Naive Automated Machine Learning
Felix Mohr, Marcel Wever

TL;DR
Naive AutoML simplifies the pipeline optimization process by independently selecting the best algorithms for each component, resulting in a reduced search space and competitive performance compared to more complex methods.
Contribution
It introduces a naive approach that optimizes pipeline components in isolation, challenging the assumption that joint optimization is always necessary.
Findings
Naive AutoML achieves comparable or better results than state-of-the-art methods.
The approach significantly reduces search space complexity.

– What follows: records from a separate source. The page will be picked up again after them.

(** * Deadline engine and invoice ledger of the PayForeman API

    A shallow embedding of the route handlers in [src/routes/deadlines.ts]
    and [src/routes/invoices.ts], of the transaction helper in
    [src/utils/database.ts] and of the schema they run against, with the
    project deletion of [src/routes/projects.ts] and the day count of the
    deadline warning in [src/routes/emails.ts], followed by the properties
    of the specification that were checked against them and by further
    properties of the handlers.

    Conventions of the embedding:
    - money columns are [DECIMAL(12,2)]: a stored amount is the integer
      number of cents, a value assigned to the column is rounded to the
      cent, half away from zero, and a statement whose result does not fit
      the column fails;
    - a percentage column is [DECIMAL(5,2)]: an integer number of
      hundredths of a percent, rounded in the same way;
    - a number of a request is a rational counted in the same hundredths,
      so that amounts with more than two decimals are covered; arithmetic
      that the handlers do in JavaScript is done in binary64;
    - a JavaScript [Date] is its time value, an integer number of
      milliseconds since the epoch, or NaN ([None]);
    - a calendar date ([DATE] column, ISO text [YYYY-MM-DD]) is a [Civil]
      record;
    - a table with a primary key is a finite map from the key to the row;
      the payment ledger is the list of its rows in insertion order;
    - identifiers are texts; the id of a stored row is a UUID, and a
      statement that looks an invoice up under a text that is no UUID
      fails;
    - the columns [created_at] and [updated_at], and the project columns
      that a SELECT joins to its rows, are not modelled: a row is the
      other columns of its table. *)

From Stdlib Require Import ZArith QArith Lia Bool Ascii.
From stdpp Require Import base option list sorting strings gmap.

Local Open Scope Z_scope.

(** ** The JavaScript runtime the handlers rely on *)

Module JS.

(** *** Truthiness *)

(** A text field of a JSON body: [None] when the key is absent or null. *)
Definition truthy_text (v : option string) : bool :=
  match v with
  | None => false
  | Some s => negb (String.eqb s EmptyString)
  end.

(** A text field to which a handler gives a default.  The default of a
    destructuring pattern applies to an absent key only: null stays
    null. *)
Inductive jstext : Type :=
| Absent
| NullText
| Text (s : string).

(** [const { key = d } = req.body]; [None] is null. *)
Definition or_default (d : string) (v : jstext) : option string :=
  match v with
  | Absent => Some d
  | NullText => None
  | Text s => Some s
  end.

(** [v === s] on such a value. *)
Definition strict_eq (v : option string) (s : string) : bool :=
  match v with
  | Some t => String.eqb t s
  | None => false
  end.

(** A numeric field of a JSON body: absent, null, a number, or a text in
    decimal notation.  The model counts in hundredths, as the columns do:
    [Num q] is the number that JavaScript prints as [q / 100], so 66.656
    is [Num 6665.6], and [NumText q] is the non-empty text of that
    decimal, which JavaScript and the store both read as that number.
    Booleans, other text, arrays and objects are not modelled. *)
Inductive jsnum : Type :=
| Undefined
| Null
| Num (q : Q)
| NumText (q : Q).

(** [!v] is false: a number other than 0, or a non-empty text. *)
Definition truthy_num (v : jsnum) : bool :=
  match v with
  | Num q => negb (Qnum q =? 0)
  | NumText _ => true
  | _ => false
  end.

(** [v !== undefined] *)
Definition defined (v : jsnum) : bool :=
  match v with
  | Undefined => false
  | _ => true
  end.

(** The value bound to a query parameter, in hundredths: undefined and
    null are both sent as SQL NULL, a number as the decimal JavaScript
    prints, a text as it is. *)
Definition to_param (v : jsnum) : option Q :=
  match v with
  | Num q => Some q
  | NumText q => Some q
  | _ => None
  end.

(** *** Numbers (IEEE 754 binary64, ECMAScript 6.1.6.1) *)

Definition pow2 (e : Z) : Q :=
  if 0 <=? e then inject_Z (2 ^ e) else 1 # Z.to_pos (2 ^ (- e)).

Definition pow10 (e : Z) : Q :=
  if 0 <=? e then inject_Z (10 ^ e) else 1 # Z.to_pos (10 ^ (- e)).

(** The exponents [e] with [2^e <= q < 2^(e+1)] and
    [10^e <= q < 10^(e+1)], for a positive [q]. *)
Definition binade (q : Q) : Z :=
  let e := Z.log2 (Qnum q) - Z.log2 (Zpos (Qden q)) in
  if Qle_bool (pow2 e) q then e else e - 1.

Definition decade (q : Q) : Z :=
  let e := binade q * 30103 / 100000 in
  if Qle_bool (pow10 (e + 1)) q then e + 1
  else if Qle_bool (pow10 e) q then e
  else e - 1.

Definition floor (q : Q) : Z := Qnum q / Zpos (Qden q).

(** The nearest integer, a tie going to the even one. *)
Definition round_half_even (q : Q) : Z :=
  let f := floor q in
  match 2 * (Qnum q mod Zpos (Qden q)) ?= Zpos (Qden q) with
  | Lt => f
  | Gt => f + 1
  | Eq => if Z.even f then f else f + 1
  end.

Definition magnitude (q : Q) : Q := Z.abs (Qnum q) # Qden q.

Definition with_sign (q m : Q) : Q := (Z.sgn (Qnum q) * Qnum m) # Qden m.

(** The Number nearest to a real: a significand of 53 bits, a tie going
    to the even significand.  Overflow to Infinity and the subnormal
    numbers (beyond 1.8e308, below 2.2e-308) are not modelled. *)
Definition fl_pos (q : Q) : Q :=
  let u := pow2 (binade q - 52) in
  Qred (inject_Z (round_half_even (q / u)) * u).

Definition fl (q : Q) : Q :=
  if Qnum q =? 0 then 0%Q else with_sign q (fl_pos (magnitude q)).

(** [a * b] and [a / b] on Numbers. *)
Definition js_mul (a b : Q) : Q := fl (a * b).
Definition js_div (a b : Q) : Q := fl (a / b).

(** Number::toString, as a value: the decimal of fewest digits that reads
    back as the same Number, the nearest one to it when there are
    several.  [shortest] tries [k] digits, then [k + 1], on a positive
    Number [v] of decade [n]; 17 digits always suffice. *)
Fixpoint shortest (fuel : nat) (k : Z) (v : Q) (n : Z) : Q :=
  match fuel with
  | O => v
  | S fuel' =>
      let scale := pow10 (n - k + 1) in
      let s := floor (v / scale) in
      let lo := Qred (inject_Z s * scale) in
      let hi := Qred (inject_Z (s + 1) * scale) in
      let ok_lo := Qeq_bool (fl_pos lo) v in
      let ok_hi := Qeq_bool (fl_pos hi) v in
      if ok_lo && ok_hi
      then match (v - lo ?= hi - v)%Q with
           | Lt => lo
           | Gt => hi
           | Eq => if Z.even s then lo else hi
           end
      else if ok_lo then lo
      else if ok_hi then hi
      else shortest fuel' (k + 1) v n
  end.

Definition Number_toString (v : Q) : Q :=
  if Qnum v =? 0 then 0%Q
  else with_sign v (shortest 17 1 (magnitude v) (decade (magnitude v))).

(** ToNumber of a field: null converts to 0, undefined to NaN ([None]);
    the Number is the field's own value, [q / 100]. *)
Definition to_number (v : jsnum) : option Q :=
  match v with
  | Undefined => None
  | Null => Some 0%Q
  | Num q => Some (fl (q / 100))
  | NumText q => Some (fl (q / 100))
  end.

(** The parameter bound for a Number, in hundredths: node-postgres sends
    the text JavaScript prints. *)
Definition number_param (v : Q) : Q := (Number_toString v * 100)%Q.

(** *** Calendar (ECMAScript 21.4.1: Day, YearFromTime, MakeDay, ...) *)

Definition msPerDay : Z := 86400000.
Definition msPerHour : Z := 3600000.

Definition Day (t : Z) : Z := t / msPerDay.
Definition TimeWithinDay (t : Z) : Z := t mod msPerDay.

Record Civil : Type := mkCivil { year : Z; month : Z; day : Z }.

(** Year of the era (0..399, counted from 1 March) of day [doe] of a
    400-year era, and the day of the era on which such a year starts. *)
Definition year_of_era (doe : Z) : Z :=
  (doe - doe / 1460 + doe / 36524 - doe / 146096) / 365.

Definition year_start (yoe : Z) : Z := 365 * yoe + yoe / 4 - yoe / 100.

(** Month (1..12) and day of the month of day [doy] of a year that starts
    on 1 March, and the day of such a year on which month [m] starts. *)
Definition month_day (doy : Z) : Z * Z :=
  let mp := (5 * doy + 2) / 153 in
  (if mp <? 10 then mp + 3 else mp - 9, doy - (153 * mp + 2) / 5 + 1).

Definition month_start (m : Z) : Z :=
  (153 * (if 2 <? m then m - 3 else m + 9) + 2) / 5.

Definition era_split (doe : Z) : Z * Z * Z :=
  let yoe := year_of_era doe in
  let '(m, d) := month_day (doe - year_start yoe) in
  (yoe, m, d).

Definition era_month_start (yoe m : Z) : Z := year_start yoe + month_start m.

Definition civil_from_days (n : Z) : Civil :=
  let z := n + 719468 in
  let era := z / 146097 in
  let doe := z mod 146097 in
  let '(yoe, m, d) := era_split doe in
  let y := yoe + era * 400 in
  {| year := if m <=? 2 then y + 1 else y; month := m; day := d |}.

Definition days_from_civil (y m d : Z) : Z :=
  let y' := if m <=? 2 then y - 1 else y in
  let era := y' / 400 in
  let yoe := y' mod 400 in
  era * 146097 + era_month_start yoe m + (d - 1) - 719468.

Definition YearFromTime (t : Z) : Z := year (civil_from_days (Day t)).
(** Months are numbered from 0 in JavaScript. *)
Definition MonthFromTime (t : Z) : Z := month (civil_from_days (Day t)) - 1.
Definition DateFromTime (t : Z) : Z := day (civil_from_days (Day t)).

Definition MakeDay (yr mon date : Z) : Z :=
  let ym := yr + mon / 12 in
  let mn := mon mod 12 in
  days_from_civil ym (mn + 1) 1 + date - 1.

Definition MakeDate (dy time : Z) : Z := dy * msPerDay + time.

Definition maxTime : Z := 8640000000000000.

Definition TimeClip (t : Z) : option Z :=
  if Z.abs t <=? maxTime then Some t else None.

(** *** Local time *)

(** The host's time zone: the offset of local time from UTC, in
    milliseconds, at a UTC instant and at a local clock reading
    (LocalTZA with isUTC true and false). *)
Record TimeZone : Type := mkTimeZone {
  offset_at_utc : Z -> Z;
  offset_at_local : Z -> Z
}.

Definition LocalTime (tz : TimeZone) (t : Z) : Z := t + offset_at_utc tz t.
Definition UTC (tz : TimeZone) (t : Z) : Z := t - offset_at_local tz t.

Definition fixed_zone (c : Z) : TimeZone :=
  {| offset_at_utc := fun _ => c; offset_at_local := fun _ => c |}.

Definition utc_zone : TimeZone := fixed_zone 0.

(** A zone without daylight saving: one offset all year. *)
Definition fixed_offset (tz : TimeZone) (c : Z) : Prop :=
  forall t, offset_at_utc tz t = c /\ offset_at_local tz t = c.

(** America/Denver around 2024: UTC-7, and UTC-6 from 10 March 2024
    02:00 local (09:00 UTC) until 3 November 2024 02:00 local
    (08:00 UTC). *)
Definition denver_2024 : TimeZone :=
  let dst_from_utc := MakeDate (days_from_civil 2024 3 10) (9 * msPerHour) in
  let dst_to_utc := MakeDate (days_from_civil 2024 11 3) (8 * msPerHour) in
  let dst_from_local := MakeDate (days_from_civil 2024 3 10) (3 * msPerHour) in
  let dst_to_local := MakeDate (days_from_civil 2024 11 3) (2 * msPerHour) in
  {| offset_at_utc := fun t =>
       if (dst_from_utc <=? t) && (t <? dst_to_utc)
       then -6 * msPerHour else -7 * msPerHour;
     offset_at_local := fun t =>
       if (dst_from_local <=? t) && (t <? dst_to_local)
       then -6 * msPerHour else -7 * msPerHour |}.

(** *** Date objects *)

(** The time value of a [Date]; [None] is NaN (an Invalid Date). *)
Definition Date : Type := option Z.

(** The text of a date field of a request.  [IsoDate y m d] is the
    date-only ISO form [YYYY-MM-DD]; [OtherText] is text that
    [Date.parse] does not recognise.  Date-time forms are not modelled. *)
Inductive date_text : Type :=
| IsoDate (y m d : Z)
| OtherText (s : string).

(** [new Date(text)]: the date-only form is read as midnight UTC.  V8
    accepts a day of month up to 31 in every month and lets [MakeDay]
    carry the excess into the next month. *)
Definition Date_parse (s : date_text) : Date :=
  match s with
  | IsoDate y m d =>
      if (0 <=? y) && (y <=? 9999) && (1 <=? m) && (m <=? 12)
         && (1 <=? d) && (d <=? 31)
      then TimeClip (MakeDate (MakeDay y (m - 1) d) 0)
      else None
  | OtherText _ => None
  end.

(** [new Date(null)] is the epoch. *)
Definition Date_of_null : Date := Some 0.

(** [d.getDate()]: day of the month in local time. *)
Definition getDate (tz : TimeZone) (d : Date) : option Z :=
  match d with
  | Some t => Some (DateFromTime (LocalTime tz t))
  | None => None
  end.

(** [d.setDate(dt)]: replaces the day of the month in local time and
    returns the new time value of [d]. *)
Definition setDate (tz : TimeZone) (d : Date) (dt : option Z) : Date :=
  match d, dt with
  | Some t0, Some n =>
      let t := LocalTime tz t0 in
      let newDate :=
        MakeDate (MakeDay (YearFromTime t) (MonthFromTime t) n)
                 (TimeWithinDay t) in
      TimeClip (UTC tz newDate)
  | _, _ => None
  end.

(** [a + b] on numbers, NaN absorbing. *)
Definition num_add (a b : option Z) : option Z :=
  match a, b with
  | Some x, Some y => Some (x + y)
  | _, _ => None
  end.

(** [d.toISOString().split('T')[0]]: the UTC calendar date; [None] is
    the RangeError raised on an Invalid Date. *)
Definition toISODate (d : Date) : option Civil :=
  match d with
  | Some t => Some (civil_from_days (Day t))
  | None => None
  end.

(** [Math.ceil(a / b)] for a positive divisor. *)
Definition ceil_div (a b : Z) : Z := - ((- a) / b).

(** *** The Gregorian calendar, as a specification *)

Definition is_leap (y : Z) : bool :=
  (y mod 4 =? 0) && (negb (y mod 100 =? 0) || (y mod 400 =? 0)).

Definition days_in_month (y m : Z) : Z :=
  if m =? 2 then (if is_leap y then 29 else 28)
  else if (m =? 4) || (m =? 6) || (m =? 9) || (m =? 11) then 30
  else 31.

(** A date that exists in the calendar. *)
Definition valid_civil (c : Civil) : bool :=
  (1 <=? month c) && (month c <=? 12)
  && (1 <=? day c) && (day c <=? days_in_month (year c) (month c)).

Independent component optimization can be surprisingly effective.
Abstract
An essential task of Automated Machine Learning (AutoML) is the problem of automatically finding the pipeline with the best generalization performance on a given dataset. This problem has been addressed with sophisticated black-box optimization techniques such as Bayesian Optimization, Grammar-Based Genetic Algorithms, and tree search algorithms. Most of the current approaches are motivated by the assumption that optimizing the components of a pipeline in isolation may yield sub-optimal results. We present Naive AutoML, an approach that does precisely this: It optimizes the different algorithms of a pre-defined pipeline scheme in isolation. The finally returned pipeline is obtained by just taking the best algorithm of each slot. The isolated optimization leads to substantially reduced search spaces, and, surprisingly, this approach yields comparable and sometimes even better performance…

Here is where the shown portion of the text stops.